Mine does seem to be a part of the absence seizure process. Sometimes I think I'm talking, but not. Sometimes I think I am saying a particular word, but say something else, or the root derivative of a word, sometimes I cannot pronounce any consonant, and my tongue seems swollen. Sometimes (and I wasn't aware of doing this) when I'm tired, I start screaming.
 
:huh:

Did somebody post something? I must had missed it!

:?

That's what it's like when I have an Absence....

However - when I talk funny, act like a drunk, talk
gibberish, slurring words, nonsense, "totally off the
wall" --- but it is NOT a Complex or Simple Partial;
for the behavior is different ---> especially the key
behavior is when I am repeating myself is the major
sign that an Atypical Absence is about to start.

This how it's like when I have an Atypical Absence,
and plus my speech becomes so slurred - like one has
given me far too many shots of Jack Daniels, or worse
they complain that I'm mumbling ...

I think Birdy can explain how I sound like when I
have an Atypical Absence ... 'cause I was on the
phone with her when my son slammed it down
not realizing who it was I was talking to, but of
course I didn't remember being on the phone until
I was out of it ~ I still have not a clue what I said,
but my son said I was out of it! But I did PANIC
and FRET for I had NO IDEA whom it was I was
talking to at that time of the night!

:eek:

I cannot remember if I PM'd Birdy or emailed but
*whew* I got the response that she was the one
who was on the phone!

:embarrassed:

It just happens so quickly, so suddenly, and worse,
it can go "back-to-back" and grow worse, hence,
why my son sends me off to bed and I'm sound
asleep in a flash.

The strangest thing is - I have no memory of these
events at all, or what I have stated, did, or done!
I feel really like a jacka$$ at times when my son tells
me the things I had said or I would feel like one heck
of an embarrassed sunburnt sheep!

==============

For this reason is why I begin to question if there are
MORE Atypical Absence than Neurology / Neuroscience
realizes? If one reads all the postings from so many
who have been declared as Absence (but not Atypical
Absence) - there is a slight difference between the Absence
and Atypical Absence in the behavior, I've read up on it,
but when I looked into the EEG patterns, it's almost
really hard to detect because they are almost identical
in a lot of ways, but there is one tiny thing that gives
way to making it an Atypical Absence, very easy for
Neurologists & Epileptologists to miss it; and I am
almost positive that the computers are missing it as
well. You really have to look at it! When they told me
I had both Petit Mal (Absence), Non-Typical Absence
(I can't find any reference on this one, so I am
unsure what a Non-Typical Absence is, or it could have
been an old terminology that isn't being used anymore)
and Atypical Absence. Moreover, I had been informed
that one can have both - Absence and Atypical Absence.
 
I have similar problems after a seizure. Sometimes I feel OK but I'm told that my wording will make no sense, other times I can understand what's being said to me but I can't get my words together to respond to anyone.

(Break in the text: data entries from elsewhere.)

Definition set_drawing (s : SSAStyle) (x : bool) : SSAStyle :=
  mkStyle (fontname s) (fontsize s) (primarycolor s) (secondarycolor s)
    (tertiarycolor s) (outlinecolor s) (backcolor s) (bold s) (italic s)
    (underline s) (strikeout s) (scalex s) (scaley s) (spacing s) (angle s)
    (borderstyle s) (outline s) (shadow s) (alignment s) (marginl s)
    (marginr s) (marginv s) (alphalevel s) (encoding s) x.

(** Modelled from the spec: [ssaevent.SSAEvent] is not under src/.  One
    subtitle line: the fields of [EVENT_FIELDS] for either format and the
    line type, each with the type that [string_to_field] produces for its
    name; the text-like fields may hold a [str] or a [bytes] object. *)
Record SSAEvent : Type := mkEvent {
  ev_start : Z;
  ev_end : Z;
  ev_text : pystr;
  ev_marked : bool;
  ev_layer : Z;
  ev_style : pystr;
  ev_name : pystr;
  ev_marginl : Z;
  ev_marginr : Z;
  ev_marginv : Z;
  ev_effect : pystr;
  ev_type : pystr
}.

(** Modelled from the spec: [ssafile.SSAFile] is not under src/.  The
    document: two metadata mappings, the style mapping, the two opaque
    attachment mappings and the ordered sequence of events. *)
Record SSAFile : Type := mkFile {
  info : dict pystr;
  aegisub_project : dict pystr;
  styles : dict SSAStyle;
  fonts_opaque : dict (list pystr);
  graphics_opaque : dict (list pystr);
  events : list SSAEvent
}.

(** *** Output

    A sink records the [print] calls it receives: the objects printed,
    the separator and the end string. *)
Record print_call : Type := Print {
  print_args : list pyval;
  print_sep : text;
  print_end : text
}.

Definition print (args : list pyval) : print_call :=
  Print args (b " ") [LF].

(** *** Statements

    A statement of a serializer runs in a world made of the document and
    the sink; it returns a value or raises, and what it did to the world
    before raising stays done. *)
Record world : Type := mkWorld {
  w_subs : SSAFile;
  w_fp : list print_call
}.

Definition stmt (A : Type) : Type := world -> result A * world.

Definition ret {A : Type} (x : A) : stmt A := fun w => (Ok x, w).

Definition raise {A : Type} (e : exn) : stmt A := fun w => (Raise e, w).

(** The value or the exception of a pure computation. *)
Definition lift {A : Type} (r : result A) : stmt A := fun w => (r, w).

Definition seq_ {A B : Type} (m : stmt A) (k : A -> stmt B) : stmt B :=
  fun w =>
    match m w with
    | (Ok x, w') => k x w'
    | (Raise e, w') => (Raise e, w')
    end.

Notation "x <~ m ;; k" := (seq_ m (fun x => k))
  (at level 61, m at next level, right associativity).
Notation "m ;;; k" := (seq_ m (fun _ => k))
  (at level 61, right associativity).

(** The document, as the statement finds it. *)
Definition read_subs : stmt SSAFile := fun w => (Ok (w_subs w), w).

(** [print(..., file=fp)] *)
Definition emit (p : print_call) : stmt unit :=
  fun w => (Ok tt, mkWorld (w_subs w) (w_fp w ++ [p])).

(** [subs.info[k] = v] *)
Definition info_setitem (k v : pystr) : stmt unit :=
  fun w =>
    let subs := w_subs w in
    (Ok tt,
     mkWorld (mkFile (dict_set (info subs) k v) (aegisub_project subs) (styles subs)
                     (fonts_opaque subs) (graphics_opaque subs) (events subs))
             (w_fp w)).

(** [for x in l: body] *)
Fixpoint for_ {A : Type} (l : list A) (body : A -> stmt unit) : stmt unit :=
  match l with
  | [] => ret tt
  | x :: l' => body x ;;; for_ l' body
  end.

(** *** Collaborators outside the two modules

    What the codecs take from Python's built-ins and from the parts of
    the package that are not modelled here. *)
Record Env : Type := mkEnv {
  (** [str(v)], also what an f-string inserts for [{v}] *)
  py_str : pyval -> text;
  (** [float(v)] on a byte string; [None] for a [ValueError] *)
  py_float : text -> option pyfloat;
  (** [Alignment(i)]; [None] when it raises *)
  Alignment_new : Z -> option Alignment;
  (** [Alignment.BOTTOM_CENTER] *)
  BOTTOM_CENTER : Alignment;
  (** [Alignment.from_ssa_alignment(i)]; [None] when it raises *)
  from_ssa_alignment : Z -> option Alignment;
  (** [al.to_ssa_alignment()] *)
  to_ssa_alignment : Alignment -> Z;
  (** whether [Alignment] instances are [numbers.Number]s *)
  Alignment_is_Number : bool;
  (** [SSAEvent.is_comment] *)
  is_comment : SSAEvent -> bool;
  (** [SSAEvent()] and [SSAStyle()], with every attribute at its default *)
  SSAEvent_new : SSAEvent;
  SSAStyle_new : SSAStyle;
  (** [SSAStyle.DEFAULT_STYLE] *)
  DEFAULT_STYLE : SSAStyle
}.

(** *** [int()] on byte strings *)

Definition digit_in_base (base : Z) (c : ascii) : option Z :=
  let d :=
    if is_digit c then Z.of_N (code c) - 48
    else if between "a" "z" c then Z.of_N (code c) - 97 + 10
    else if between "A" "Z" c then Z.of_N (code c) - 65 + 10
    else 36 in
  if d <? base then Some d else None.

(** Digits with single underscores between them. *)
Fixpoint int_body (base : Z) (t : text) (acc : Z) (after_digit : bool) : option Z :=
  match t with
  | [] => if after_digit then Some acc else None
  | c :: t' =>
    if is_char "_" c then
      if after_digit then int_body base t' acc false else None
    else
      match digit_in_base base c with
      | Some d => int_body base t' (base * acc + d) true
      | None => None
      end
  end.

(** [int(t, base)] for base 10 or 16: surrounding whitespace, a sign, for
    base 16 an optional [0x] prefix; [None] for a [ValueError]. *)
Definition py_int_base (base : Z) (t : text) : option Z :=
  let t := strip t in
  let '(sign, t) :=
    match t with
    | c :: t' =>
      if is_char "-" c then (-1, t')
      else if is_char "+" c then (1, t')
      else (1, t)
    | [] => (1, t)
    end in
  let t :=
    if (base =? 16) && (startswith t (b "0x") || startswith t (b "0X")) then
      match skipn 2 t with
      | c :: t' => if is_char "_" c then t' else c :: t'
      | [] => []
      end
    else t in
  option_map (Z.mul sign) (int_body base t 0 false).

Definition py_int (t : text) : option Z := py_int_base 10 t.

(** ** pysubs2/substation.py *)

Inductive format : Type := ASS | SSA.

Definition not_char (x c : ascii) : bool := negb (is_char x c).

(** Modelled from the spec: [SSAEvent.OVERRIDE_SEQUENCE] is not under
    src/.  A brace-enclosed tag group, e.g. [{\i1\b1}]: [{[^}]*}]. *)
Definition OVERRIDE_SEQUENCE : Re.regex :=
  Re.Cat (Re.Lit (b "{")) (Re.Cat (Re.Star (not_char "}")) (Re.Lit (b "}"))).

Module Substation.

Definition STYLE_FIELDS (format_ : format) : list string :=
  match format_ with
  | ASS =>
    ["fontname"; "fontsize"; "primarycolor"; "secondarycolor"; "outlinecolor";
     "backcolor"; "bold"; "italic"; "underline"; "strikeout"; "scalex";
     "scaley"; "spacing"; "angle"; "borderstyle"; "outline"; "shadow";
     "alignment"; "marginl"; "marginr"; "marginv"; "encoding"]%string
  | SSA =>
    ["fontname"; "fontsize"; "primarycolor"; "secondarycolor"; "tertiarycolor";
     "backcolor"; "bold"; "italic"; "borderstyle"; "outline"; "shadow";
     "alignment"; "marginl"; "marginr"; "marginv"; "alphalevel";
     "encoding"]%string
  end.

Definition EVENT_FIELDS (format_ : format) : list string :=
  match format_ with
  | ASS =>
    ["layer"; "start"; "end"; "style"; "name"; "marginl"; "marginr";
     "marginv"; "effect"; "text"]%string
  | SSA =>
    ["marked"; "start"; "end"; "style"; "name"; "marginl"; "marginr";
     "marginv"; "effect"; "text"]%string
  end.

Definition STYLE_FORMAT_LINE (format_ : format) : text :=
  match format_ with
  | ASS =>
    b "Format: Name, Fontname, Fontsize, PrimaryColour, SecondaryColour, OutlineColour, BackColour, Bold, Italic, Underline, StrikeOut, ScaleX, ScaleY, Spacing, Angle, BorderStyle, Outline, Shadow, Alignment, MarginL, MarginR, MarginV, Encoding"
  | SSA =>
    b "Format: Name, Fontname, Fontsize, PrimaryColour, SecondaryColour, TertiaryColour, BackColour, Bold, Italic, BorderStyle, Outline, Shadow, Alignment, MarginL, MarginR, MarginV, AlphaLevel, Encoding"
  end.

Occasionally I am quite fine after a seizure & have no problem at all.
 
I also have trouble writing during the post-ictal phase. I just had a sz an hour ago. I went to mark the time of the sz down in my excel program but couldn't write anything down after the numbers (like sz, noc etc). I looked at yesterdays sz which I marked down as noc (nocturnal) so I copied the same thing by todays sz even though it wasn't nocturnal. It's an hour later & I'm back to being able to type & understand what I read.

I also find when speaking post-ictallyI can't remember words despite being able to understand them.